- [EXERCISE DIRECTIONS]: Please set down exactly the lines of the listing below from the line containing "Lemma walkaddr_down k" through the line containing "pose proof (Z.mod_pos_bound va 4096 ltac:(lia)).", both lines included, leaving out all other lines.
** Opening RECORDS block **
(* ===== verification/VmCopy.v ===== *)
(** * Copying between the kernel and user memory

    [walkaddr], [copyout], [copyin] and [copyinstr] of kernel/vm.c, against a
    view of the user's memory: [uaddr] is the translation the page table
    gives to a user address and [umem] the byte a user program reads there.
    The copy routines are shown to read and to write exactly that view, up to
    the first address that has no translation. *)

From stdpp Require Import base list gmap strings.
From Stdlib Require Import ZArith Lia.
From S2P Require Import Prelude Mem Layout Kalloc Vm VmSpec VmUser.
Open Scope Z_scope.

(** The physical address of user address [va]: a valid leaf with the user
    bit, pointing to a page other than page 0 (which [walkaddr] cannot tell
    from a failure). *)
Definition uaddr (m : mem) (T : gmap (list Z) Z) (va : Z) : option Z :=
  let v := leaf m T va in
  if (MAXVA <=? va) || (Z.land v PTE_V =? 0) || (Z.land v PTE_U =? 0) || (PTE2PA v =? 0)
  then None else Some (PTE2PA v + va mod 4096).

(** The byte a user program sees at [va]. *)
Definition umem (m : mem) (T : gmap (list Z) Z) (va : Z) : option Z :=
  mget m <$> uaddr m T va.

Lemma leaf_vpn m T va vb : vpn va = vpn vb -> leaf m T va = leaf m T vb.
Proof. unfold vpn, leaf. intros [= -> -> ->]. done. Qed.

Lemma uaddr_page m T va vb pa : 0 <= va -> 0 <= vb -> va / 4096 = vb / 4096 ->
  uaddr m T va = Some pa -> uaddr m T vb = Some (pa + (vb - va)).
Proof.
  intros Ha Hb Hp. unfold uaddr. pose proof MAXVA_eq.
  assert (HM : MAXVA mod 4096 = 0) by reflexivity.
  destruct (Z.leb_spec MAXVA va); [done|].
  destruct (Z.leb_spec MAXVA vb); [Z.div_mod_to_equations; lia|].
  rewrite (leaf_vpn m T vb va) by (apply vpn_page; lia).
  destruct (_ || _); intros; simplify_eq. f_equal. Z.div_mod_to_equations; lia.
Qed.

Lemma uaddr_page_none m T va vb : 0 <= va -> 0 <= vb -> va / 4096 = vb / 4096 ->
  uaddr m T va = None -> uaddr m T vb = None.
Proof.
  intros Ha Hb Hp Hn. destruct (uaddr m T vb) as [p|] eqn:E; [|done].
  erewrite (uaddr_page m T vb va) in Hn by eauto. done.
Qed.

Lemma uaddr_range m T va pa : 0 <= va -> uaddr m T va = Some pa -> va < MAXVA /\ pa <> 0.
Proof.
  unfold uaddr. intros Hva H. destruct (Z.leb_spec MAXVA va); [done|].
  destruct (Z.eqb_spec (PTE2PA (leaf m T va)) 0) as [|Hne]; [now rewrite orb_true_r in H|].
  split; [done|]. destruct (_ || _); simplify_eq.
  pose proof (u64_range (Z.shiftl (Z.shiftr (leaf m T va) 10) 12)). unfold PTE2PA in *.
  pose proof (Z.mod_pos_bound va 4096). lia.
Qed.

Lemma uaddr_offset m T va pa : uaddr m T va = Some pa -> pa mod 4096 = va mod 4096.
Proof.
  unfold uaddr. destruct (_ || _); intros; simplify_eq.
  pose proof (PTE2PA_aligned (leaf m T va)). Z.div_mod_to_equations; lia.
Qed.

Section VmCopy.
Context (kend : Z) (Hend : 0 < kend).

(** A user address space: each translated address is in a page that is
    neither free nor part of the page table, and no two user addresses share
    memory. *)
Record uspace (k : kmem) (root : Z) (T : gmap (list Z) Z) (l : list Z) : Prop := {
  us_vm : vm_inv kend k root T l;
  us_user : forall va pa, 0 <= va -> uaddr (ram k) T va = Some pa ->
    user_page kend T l (pa - va mod 4096);
  us_inj : forall va vb pa, 0 <= va -> 0 <= vb -> uaddr (ram k) T va = Some pa ->
    uaddr (ram k) T vb = Some pa -> va = vb;
}.

Lemma walkaddr_ok k root T l va : vm_inv kend k root T l -> 0 <= va ->
  walkaddr root va k =
    Ok (match uaddr (ram k) T va with Some pa => pa - va mod 4096 | None => 0 end) k.
Proof.
  intros [_ Hpt _] Hva. unfold walkaddr, uaddr.
  destruct (Z.leb_spec MAXVA va); [done|]. cbn [orb].
  rewrite (bindM_ok _ _ _ _ _ (walk_read kend Hend _ _ _ _ Hpt H)). unfold leaf.
  destruct (T !! [PX 2 va; PX 1 va]) as [p|] eqn:Hp; [|done].
  pose proof (page_ok_pos kend Hend p (pt_page _ _ _ _ Hpt _ _ Hp)).
  pose proof (PX_range 0 va).
  destruct (Z.eqb_spec (p + 8 * PX 0 va) 0); [lia|].
  unfold load_pte, getM. cbn [bindM].
  destruct (Z.land _ PTE_V =? 0); [done|]. destruct (Z.land _ PTE_U =? 0); [done|].
  cbn [orb]. destruct (Z.eqb_spec (PTE2PA (load64 (ram k) (p + 8 * PX 0 va))) 0) as [->|]; [done|].
  unfold retM. f_equal. lia.
Qed.

Lemma uaddr_leaf m m' T : (forall va, leaf m' T va = leaf m T va) ->
  forall va, uaddr m' T va = uaddr m T va.
Proof. intros H va. unfold uaddr. now rewrite H. Qed.

(** Writing the bytes [bs] at [va]: what a user sees afterwards. *)
Definition uwrite (f : Z -> option Z) (va : Z) (bs : list Z) (vb : Z) : option Z :=
  if decide (va <= vb < va + Z.of_nat (length bs))
  then Some (nth (Z.to_nat (vb - va)) bs 0) else f vb.

(** [k'] differs from [k] only in the bytes [bs] the user sees at [va]. *)
Record wrote (k k' : kmem) (T : gmap (list Z) Z) (va : Z) (bs : list Z) : Prop := {
  wr_leaf : forall vb, leaf (ram k') T vb = leaf (ram k) T vb;
  wr_umem : forall vb, 0 <= vb -> umem (ram k') T vb = uwrite (umem (ram k) T) va bs vb;
  wr_frame : forall x, (forall vb, 0 <= vb -> uaddr (ram k) T vb <> Some x) ->
    mget (ram k') x = mget (ram k) x;
  wr_free : freelist k' = freelist k;
}.

Lemma wrote_nil k T va : wrote k k T va [].
Proof. split; auto. intros vb _. unfold uwrite. simpl. now rewrite decide_False by lia. Qed.

Lemma wrote_app k k1 k2 T va bs cs : wrote k k1 T va bs ->
  wrote k1 k2 T (va + Z.of_nat (length bs)) cs -> wrote k k2 T va (bs ++ cs).
Proof.
  intros [L1 U1 F1 E1] [L2 U2 F2 E2]. split.
  - intros vb. now rewrite L2.
  - intros vb Hvb. rewrite U2 by done. unfold uwrite. rewrite length_app, U1 by done. unfold uwrite.
    repeat case_decide; try lia; auto.
    + rewrite app_nth2 by lia. f_equal. f_equal. lia.
    + rewrite app_nth1 by lia. done.
  - intros x Hx. rewrite F2, F1; auto. intros vb Hvb. rewrite (uaddr_leaf _ _ _ L1). auto.
  - congruence.
Qed.

Lemma uspace_wrote k root T l va pa bs : uspace k root T l -> 0 <= va ->
  uaddr (ram k) T va = Some pa -> va mod 4096 + Z.of_nat (length bs) <= 4096 ->
  let k' := mk_kmem (mwrite (ram k) pa bs) (freelist k) in
  uspace k' root T l /\ wrote k k' T va bs.
Proof.
  intros [Hv Hu Hi] Hva Hpa Hlen k'. pose proof (Z.mod_pos_bound va 4096 ltac:(lia)) as Hm.
  destruct (vm_set_page kend k root T l _ (mwrite (ram k) pa bs) Hv (Hu _ _ Hva Hpa)) as [Hv' Hl'].
  { intros x Hx. apply mget_mwrite_out. unfold off_page in Hx. lia. }
  assert (Ha : forall vb, uaddr (mwrite (ram k) pa bs) T vb = uaddr (ram k) T vb)
    by now apply uaddr_leaf.
  assert (Hin : forall vb, 0 <= vb -> va <= vb < va + Z.of_nat (length bs) ->
            uaddr (ram k) T vb = Some (pa + (vb - va))).
  { intros vb Hvb Hr. apply uaddr_page; auto. Z.div_mod_to_equations; lia. }
  split; [split|split]; unfold k'; cbn [ram freelist].
  - done.
  - intros vb q Hvb. rewrite Ha. auto.
  - intros vb vc q Hb Hc. rewrite !Ha. eauto.
  - done.
  - intros vb Hvb. unfold umem, uwrite. rewrite Ha. case_decide as Hr.
    + rewrite Hin by done. simpl. rewrite mget_mwrite, decide_True by lia. do 2 f_equal. lia.
    + destruct (uaddr (ram k) T vb) as [q|] eqn:Hq; [|done]. simpl. f_equal.
      rewrite mget_mwrite. case_decide as Hr'; [|done]. exfalso. apply Hr.
      rewrite (Hi vb (va + (q - pa)) q); [lia|lia|lia|done|].
      rewrite Hin by lia. f_equal. lia.
  - intros x Hx. apply mget_mwrite_out.
    destruct (decide (pa <= x < pa + Z.of_nat (length bs))); [|lia].
    exfalso. apply (Hx (va + (x - pa))); [lia|]. rewrite Hin by lia. f_equal. lia.
  - done.
Qed.

Lemma walkaddr_down k root T l va : vm_inv kend k root T l -> 0 <= va < 2 ^ 64 ->
  walkaddr root (PGROUNDDOWN va) k =
    Ok (match uaddr (ram k) T va with Some pa => pa - va mod 4096 | None => 0 end) k.
Proof.
  intros Hv Hva. rewrite PGROUNDDOWN_eq by done.
  pose proof (Z.mod_pos_bound va 4096 ltac:(lia)).
  assert (0 <= va - va mod 4096) by (Z.div_mod_to_equations; lia).
  assert (Hp : va / 4096 = (va - va mod 4096) / 4096) by (Z.div_mod_to_equations; lia).
  assert (Hm : (va - va mod 4096) mod 4096 = 0) by (Z.div_mod_to_equations; lia).
  rewrite (walkaddr_ok k root T l) by done. rewrite Hm.
  destruct (uaddr (ram k) T va) as [pa|] eqn:E.
  - rewrite (uaddr_page _ _ va _ pa) by (done || lia). f_equal. lia.
  - rewrite (uaddr_page_none _ _ va) by (done || lia). done.
Qed.

Lemma uspace_page_pos k root T l va pa : uspace k root T l -> 0 <= va ->
  uaddr (ram k) T va = Some pa -> (pa - va mod 4096 =? 0) = false.
Proof.
  intros Hs Hva Hpa. pose proof (us_user _ _ _ _ Hs _ _ Hva Hpa) as (Hok & _).
  pose proof (page_ok_pos kend Hend _ Hok). apply Z.eqb_neq. lia.
Qed.

Lemma copyout_loop_ok root T l fuel : forall k dstva src,
  uspace k root T l -> 0 <= dstva < 2 ^ 64 -> (length src < fuel)%nat ->
  returns (copyout_loop root dstva src fuel) k (fun r k' => uspace k' root T l /\
    exists n : nat, (n <= length src)%nat /\ wrote k k' T dstva (take n src) /\
    ((r = 0 /\ n = length src) \/
     (r = -1 /\ (n < length src)%nat /\ uaddr (ram k) T (dstva + Z.of_nat n) = None))).
Proof.
  induction fuel as [|fuel IH]; intros k dstva src Hs Hd Hf; [lia|]. cbn [copyout_loop].
  destruct (Z.ltb_spec 0 (Z.of_nat (length src))).
  2: { apply returns_ret. split; [done|]. exists 0%nat. rewrite take_0.
       split_and!; [lia|apply wrote_nil|left; split; [done|lia]]. }
  unfold returns. rewrite (bindM_ok _ _ _ _ _ (walkaddr_down k root T l dstva (us_vm _ _ _ _ Hs) Hd)).
  destruct (uaddr (ram k) T dstva) as [pa|] eqn:Hpa.
  2: { cbn. split; [done|]. exists 0%nat. rewrite take_0, Z.add_0_r.
       split_and!; [lia|apply wrote_nil|right; auto with lia]. }
  rewrite (uspace_page_pos _ _ _ _ _ _ Hs (proj1 Hd) Hpa), PGROUNDDOWN_eq by done.
  pose proof (Z.mod_pos_bound dstva 4096 ltac:(lia)) as Hm.
  replace (dstva - (dstva - dstva mod 4096)) with (dstva mod 4096) by lia.
  replace (pa - dstva mod 4096 + dstva mod 4096) with pa by lia.
  set (c := if Z.of_nat (length src) <? PGSIZE - dstva mod 4096 then _ else _).
  assert (Hc : c = Z.min (Z.of_nat (length src)) (4096 - dstva mod 4096)).
  { unfold c, PGSIZE. destruct (Z.ltb_spec (Z.of_nat (length src)) (4096 - dstva mod 4096)); lia. }
  clearbody c. unfold set_ram. cbn [bindM modifyM].
  destruct (uspace_wrote k root T l dstva pa (take (Z.to_nat c) src) Hs (proj1 Hd) Hpa) as [Hs1 Hw1].
  { rewrite length_take. lia. }
  set (k1 := mk_kmem _ _) in *. clearbody k1.
  pose proof (uaddr_range _ _ _ _ (proj1 Hd) Hpa) as [Hmax _]. pose proof MAXVA_eq.
  eapply returns_mono; [apply (IH k1); [done|apply u64_range|rewrite length_drop; lia]|].
  intros r k' (Hs' & n & Hn & Hw & Hr). split; [done|].
  exists (Z.to_nat c + n)%nat. rewrite length_drop in Hn, Hr.
  rewrite <- take_take_drop. destruct (decide (Z.of_nat (length src) = c)) as [E|E].
  - assert (n = 0)%nat as -> by lia. rewrite take_0, app_nil_r in *.
    split_and!; [lia| |left; destruct Hr as [Hr|Hr]; lia].
    rewrite <- (app_nil_r (take _ src)). apply (wrote_app k k1); [done|].
    destruct Hw as [? Hu ? ?]; split; auto. intros vb Hvb. rewrite Hu by done.
    unfold uwrite. simpl. now rewrite !decide_False by lia.
  - assert (Hnext : u64 (dstva - dstva mod 4096 + PGSIZE) = dstva + c)
      by (rewrite u64_small; unfold PGSIZE; lia).
    rewrite Hnext in *. split_and!; [lia| |].
    + apply (wrote_app k k1); [done|]. rewrite length_take.
      replace (Z.of_nat (Z.to_nat c `min` length src)) with c by lia. done.
    + destruct Hr as [[-> Hr]|(-> & Hr & Hnone)]; [left; lia|right].
      rewrite (uaddr_leaf _ _ _ (wr_leaf _ _ _ _ _ Hw1)) in Hnone.
      split_and!; [done|lia|]. rewrite <- Hnone. f_equal. lia.
Qed.
(** The user sees the bytes [bs] at [va]. *)
Definition ureads (m : mem) (T : gmap (list Z) Z) (va : Z) (bs : list Z) : Prop :=
  forall i b, bs !! i = Some b -> umem m T (va + Z.of_nat i) = Some b.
** Closing RECORDS block **
- [YOUR RESPONSE]:
Lemma walkaddr_down k root T l va : vm_inv kend k root T l -> 0 <= va < 2 ^ 64 ->
  walkaddr root (PGROUNDDOWN va) k =
    Ok (match uaddr (ram k) T va with Some pa => pa - va mod 4096 | None => 0 end) k.
Proof.
  intros Hv Hva. rewrite PGROUNDDOWN_eq by done.
  pose proof (Z.mod_pos_bound va 4096 ltac:(lia)).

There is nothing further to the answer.